According to Matuszewska, during this year`s research archaeologists found numerous fragments of ceramics, flint and stone products, animal bones, as well as several lumps of pugging, shells, dye (ocher) and a fragment of quartzite.
"Compared to previous seasons, we have more bone (472 fragments) and ceramic remains (nearly 1000 fragments of vessels)," the researcher noted. Bone deposits will be analysed by archaeozoologists, and then some of them will serve as samples for radiocarbon dating at the Poznań Radiocarbon Laboratory.
According to the researchers, the radiocarbon dates obtained so far (eleven datings) are the most important findings. They set the object`s functioning time quite precisely at around 200-250 years, and they put the construction of the object before 4800 B.C.E.
According to Dr. Matuszewska, palaeoenvironmental research carried out on site and in its vicinity are a very important part of the project. They are expected to allow to determine the environmental impact of the communities using the roundel in the first half 5 millennium BC.

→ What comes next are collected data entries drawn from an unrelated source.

Definition Validate b (layout : list Layout) : option GoErr :=
  match layout with
  | [] => Some ErrUnsupported
  | [l] =>
      if negb (IsNvidiaMIGProfile (Lay_Profile l)) then Some ErrUnsupported
      else if Lay_CountPerDevice l <=? 0 then Some ErrInvalidCount
      else match Nv_supported b !! Lay_Profile l with
           | None => if Nv_profilesUnobservable b then None else Some ErrProfileUnsupported
           | Some max => if max <? Lay_CountPerDevice l then Some ErrInvalidCount else None
           end
  | _ => Some ErrMixedPlacementUnsupported
  end.
Definition Diff b (resolved : list ResolvedEntry) : DiffResult :=
  match resolved, Nv_targets b with
  | [r], _ :: _ =>
      let want := GeometrySummary (Re_Profile r) (Re_ExpectedCountPerDevice r) in
      mkDiff (existsb (λ d, negb (bool_decide (Md_Geometry d = want))) (Nv_targets b)) "" want
  | _, _ => mkDiff true "" ""
  end.
(** The specifications of an apply; [None] when a target has no address. *)
Definition apply_specs b (r : ResolvedEntry) : option (list GeometrySpec) :=
  mapM (λ d, if bool_decide (Md_PCI d = "") then None
             else Some (mkGeometrySpec (Md_PCI d) (Re_Profile r) (Re_ExpectedCountPerDevice r))) (Nv_targets b).
Definition disabled_state : RollbackState := rollback_to "disabled".
Definition run_operation (exec : Executor W) (t : Target) (action : string) (steps : list CommandStep) : M W () :=
  let (name, hash) := OperationID (T_Owner t) (T_Generation t) (T_NodeName t) action steps in
  exec name hash (T_NodeName t) steps.
(** The rollback state, [None] for [nil], and the error. *)
Definition Apply b (t : Target) (resolved : list ResolvedEntry) : M W (option RollbackState * option GoErr) :=
  match resolved with
  | [r] =>
      match apply_specs b r with
      | None => mret (None, Some (errorf "nvidia: empty PCI, cannot target safely"))
      | Some specs =>
          match Nv_exec b with
          | None => mret (Some disabled_state, None)
          | Some exec =>
              e ← try (run_operation exec t "apply" (BuildApplySteps specs));
              mret (Some disabled_state, match e with inl _ => None | inr e => Some e end)
          end
      end
  | _ => mret (None, Some ErrMixedPlacementUnsupported)
  end.
Definition Rollback b (t : Target) : M W () :=
  match Nv_exec b, targetSelectors b with
  | None, _ | _, [] => mret ()
  | Some exec, sels => run_operation exec t "rollback" (BuildDisableSteps sels)
  end.
Definition Verify b (t : Target) : M W (option VerifyResult) :=
  match Nv_verifier b with
  | None => mret None
  | Some v => @VerifyAllocatable W v t (Nv_expected b)
  end.

Context `{Environment} `{UpgradeAPI W}.

Definition Discover b (t : Target) : M W (DiscoverResult * Backend W) :=
  ndr ← report_get (T_NodeName t);
  let devices := filter (λ d, De_Vendor d = "nvidia") (Ndr_Devices ndr) in
  let scanned := scan_device (Nv_observations b) <$> devices in
  let targets := omap Sca_Target scanned in
  let version := default "" (find_first (λ v, negb (bool_decide (v = ""))) (De_DriverVersion <$> devices)) in
  let supported := if bool_decide (targets = []) then ∅ else intersectProfiles (omap Sca_Profiles scanned) in
  let operations := if bool_decide (targets = []) then unsupportedApply
                    else mkOperationsStatus (mkOperationStatus true "") (mkOperationStatus true "") in
  let mode := if bool_decide (targets = []) then "Flat" else advProfileNamed in
  mret (mkDiscover zero_backend version (fill_axes supported targets <$> (Sca_Device <$> scanned)) [] [] operations
          (mkAdvertisement mode false "" ∅),
        mkBackend (Nv_exec b) (Nv_verifier b) supported targets (Nv_expected b) (Nv_observations b)
          (existsb Sca_Unobservable scanned)).
End Backend.

(** ** precondition.go *)

Record AlwaysResult := mkAlways { Al_PCIMissing : bool; Al_ObservationFailed : bool; Al_DriverReady : bool }.
Record HWResult := mkHW { Hw_NodeCordoned : bool; Hw_GPUBusy : bool; Hw_MigUnsafe : bool; Hw_MigModeNotEnabled : bool }.
Definition hw_NodeCordoned (v : bool) (h : HWResult) : HWResult := mkHW v (Hw_GPUBusy h) (Hw_MigUnsafe h) (Hw_MigModeNotEnabled h).
Definition podHoldsGPU (pod : Pod) : bool :=
  existsb (λ ctr, existsb (λ l, bool_decide (l.1 = "nvidia.com/gpu") || has_prefix l.1 "nvidia.com/mig-") (Ct_Limits ctr))
    (Pod_Containers pod).
Definition migSafe (d : MigDevice) : bool :=
  bool_decide (Md_ObsError d = "") && bool_decide (Md_ModeCurrent d = modeEnabled) && bool_decide (Md_Geometry d = "").
Definition CheckAlways (devs : list MigDevice) (driverReady : bool) : AlwaysResult :=
  mkAlways (existsb (λ d, bool_decide (Md_PCI d = "")) devs)
    (existsb (λ d, negb (bool_decide (Md_ObsError d = "")) || bool_decide (Md_ModeCurrent d = "Unknown")) devs) driverReady.
Definition mode_off (d : MigDevice) : bool := negb (bool_decide (Md_ModeCurrent d = modeEnabled)).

"But the primary focus of the project are questions about the social aspects of the functioning operation of roundels, including what prompted the inhabitants of a given region to make a huge effort in building and maintaining the roundel, where the idea and knowledge necessary to build this object came from, and how often and for how long the object was used," said Professor Czerniak.
Researchers explain that roundels were of particular importance to local communities because of their structural and ritual connections with cosmic forces. This is indicated by azimuths that can be determined between the central point of the object and its gates. It is puzzling that they functioned in a fairly limited area (today`s Hungary, Austria, Czech Republic, Slovakia, Germany and Poland) and for a relatively short time between 4850 and 4600 BC. However, similar objects in terms of function, and to some extent also form, were built in different eras and regions of Europe. The most famous such object is Stonehenge.
In the third season of research of the object in New Objezierz, researchers (archaeologists and researchers specialising in other disciplines) from Gdańsk, Poznań, Szczecin and Warsaw, as well as students participated. The research is financed by the National Science Centre.